What you have to do — Your answer must be the records below, reproduced exactly.

** Data extracts follows **

(* ===== verification/RunAllocator.v ===== *)
(** [ingest/_review_run_allocator.ts], [workflow/_supersede.ts] and
    [ingest/_reviews_repository.ts]: how a review gets its run.  A new run
    supersedes the active one, becomes the review's authoritative pointer and
    opens its event stream, all in the caller's transaction.  The functions
    work on the rows and the event stream of [RunLifecycle], and the steps of
    the relation below include that file's [transitionRun] and
    [assertCurrentRun].  Both [SELECT ... FOR UPDATE OF prr] lock the review
    row, so two allocations on one review run one after the other. *)
From stdpp Require Import base gmap sets list strings pretty.
From Stdlib Require Import ZArith Lia.
From S2P Require Import Prelude Json WorkflowEvents RunLifecycle.
Open Scope Z_scope.

Definition TRIGGER_TYPES : list string :=
  ["pr_opened"; "pr_synchronize"; "manual_rerun"; "comment_trigger"; "retry"; "scheduled"].

Inductive alloc_error :=
| UnknownCancelReason
| UnknownTriggerType
| ParentRunRequired
| AllocNoTransaction
| AllocResolveFailed
| AllocCrossInstallation (actual : option string)
| CurrentRunMismatch (expected actual : option string)
| ReviewNotFound
| AllocCheckViolation          (* a CHECK of [core.review_runs] *)
| AllocUniqueViolation         (* [review_runs_pkey] *)
| AllocForeignKeyViolation
| AllocEvent (e : emit_error).

Definition lift_event {A} (m : result emit_error A) : result alloc_error A :=
  match m with Ok a => Ok a | Throw e => Throw (AllocEvent e) end.

(** [SELECT r.installation_id FROM reviews JOIN repositories ...], then
    [rows[0]?.installation_id ?? null]. *)
Definition review_installation (review : string) (db : core_db) : option string :=
  match reviews db !! review with
  | Some v => mjoin (repositories db !! repo_id v)
  | None => None
  end.
Arguments review_installation : simpl never.
Lemma outbox_attempts_fence_witness :
  exists r', (o_markAttemptFailed "o1" "late" 5 0 true 30 (o_markDispatched "o1" 0 20 ex_outbox).1).1
    !! "o1" = Some r' /\ o_dispatched_at r' = Some 20 /\ o_state r' = ODead.
Proof.
  destruct (outbox_attempts_fence "o1" "late" 5 true 20 "late" 5 true 30 ex_outbox_row ex_outbox
    eq_refl eq_refl) as (_ & _ & _ & r' & Hr & Hd & _ & Hs).
  exists r'. split; [exact Hr|]. split; [exact Hd|exact Hs].
Defined.

Lemma outbox_retry_schedule_witness :
  o_state (fold_left (fun r e => failed_row e.1 2 false e.2 r) [("x", 10); ("y", 3000)] ex_outbox_row)
    = ODead.
Proof.
  apply (outbox_retry_schedule 2 [("x", 10); ("y", 3000)] ex_outbox_row);
    [reflexivity|reflexivity|lia|discriminate|simpl; lia].
Defined.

** End of Data extracts **

Response to this task —
(* ===== verification/RunAllocator.v ===== *)
(** [ingest/_review_run_allocator.ts], [workflow/_supersede.ts] and
    [ingest/_reviews_repository.ts]: how a review gets its run.  A new run
    supersedes the active one, becomes the review's authoritative pointer and
    opens its event stream, all in the caller's transaction.  The functions
    work on the rows and the event stream of [RunLifecycle], and the steps of
    the relation below include that file's [transitionRun] and
    [assertCurrentRun].  Both [SELECT ... FOR UPDATE OF prr] lock the review
    row, so two allocations on one review run one after the other. *)
From stdpp Require Import base gmap sets list strings pretty.
From Stdlib Require Import ZArith Lia.
From S2P Require Import Prelude Json WorkflowEvents RunLifecycle.
Open Scope Z_scope.

Definition TRIGGER_TYPES : list string :=
  ["pr_opened"; "pr_synchronize"; "manual_rerun"; "comment_trigger"; "retry"; "scheduled"].

Inductive alloc_error :=
| UnknownCancelReason
| UnknownTriggerType
| ParentRunRequired
| AllocNoTransaction
| AllocResolveFailed
| AllocCrossInstallation (actual : option string)
| CurrentRunMismatch (expected actual : option string)
| ReviewNotFound
| AllocCheckViolation          (* a CHECK of [core.review_runs] *)
| AllocUniqueViolation         (* [review_runs_pkey] *)
| AllocForeignKeyViolation
| AllocEvent (e : emit_error).

Definition lift_event {A} (m : result emit_error A) : result alloc_error A :=
  match m with Ok a => Ok a | Throw e => Throw (AllocEvent e) end.

(** [SELECT r.installation_id FROM reviews JOIN repositories ...], then
    [rows[0]?.installation_id ?? null]. *)
Definition review_installation (review : string) (db : core_db) : option string :=
  match reviews db !! review with
  | Some v => mjoin (repositories db !! repo_id v)
  | None => None
  end.
Arguments review_installation : simpl never.
Lemma outbox_attempts_fence_witness :
  exists r', (o_markAttemptFailed "o1" "late" 5 0 true 30 (o_markDispatched "o1" 0 20 ex_outbox).1).1
    !! "o1" = Some r' /\ o_dispatched_at r' = Some 20 /\ o_state r' = ODead.
Proof.
  destruct (outbox_attempts_fence "o1" "late" 5 true 20 "late" 5 true 30 ex_outbox_row ex_outbox
    eq_refl eq_refl) as (_ & _ & _ & r' & Hr & Hd & _ & Hs).
  exists r'. split; [exact Hr|]. split; [exact Hd|exact Hs].
Defined.

Lemma outbox_retry_schedule_witness :
  o_state (fold_left (fun r e => failed_row e.1 2 false e.2 r) [("x", 10); ("y", 3000)] ex_outbox_row)
    = ODead.
Proof.
  apply (outbox_retry_schedule 2 [("x", 10); ("y", 3000)] ex_outbox_row);
    [reflexivity|reflexivity|lia|discriminate|simpl; lia].
Defined.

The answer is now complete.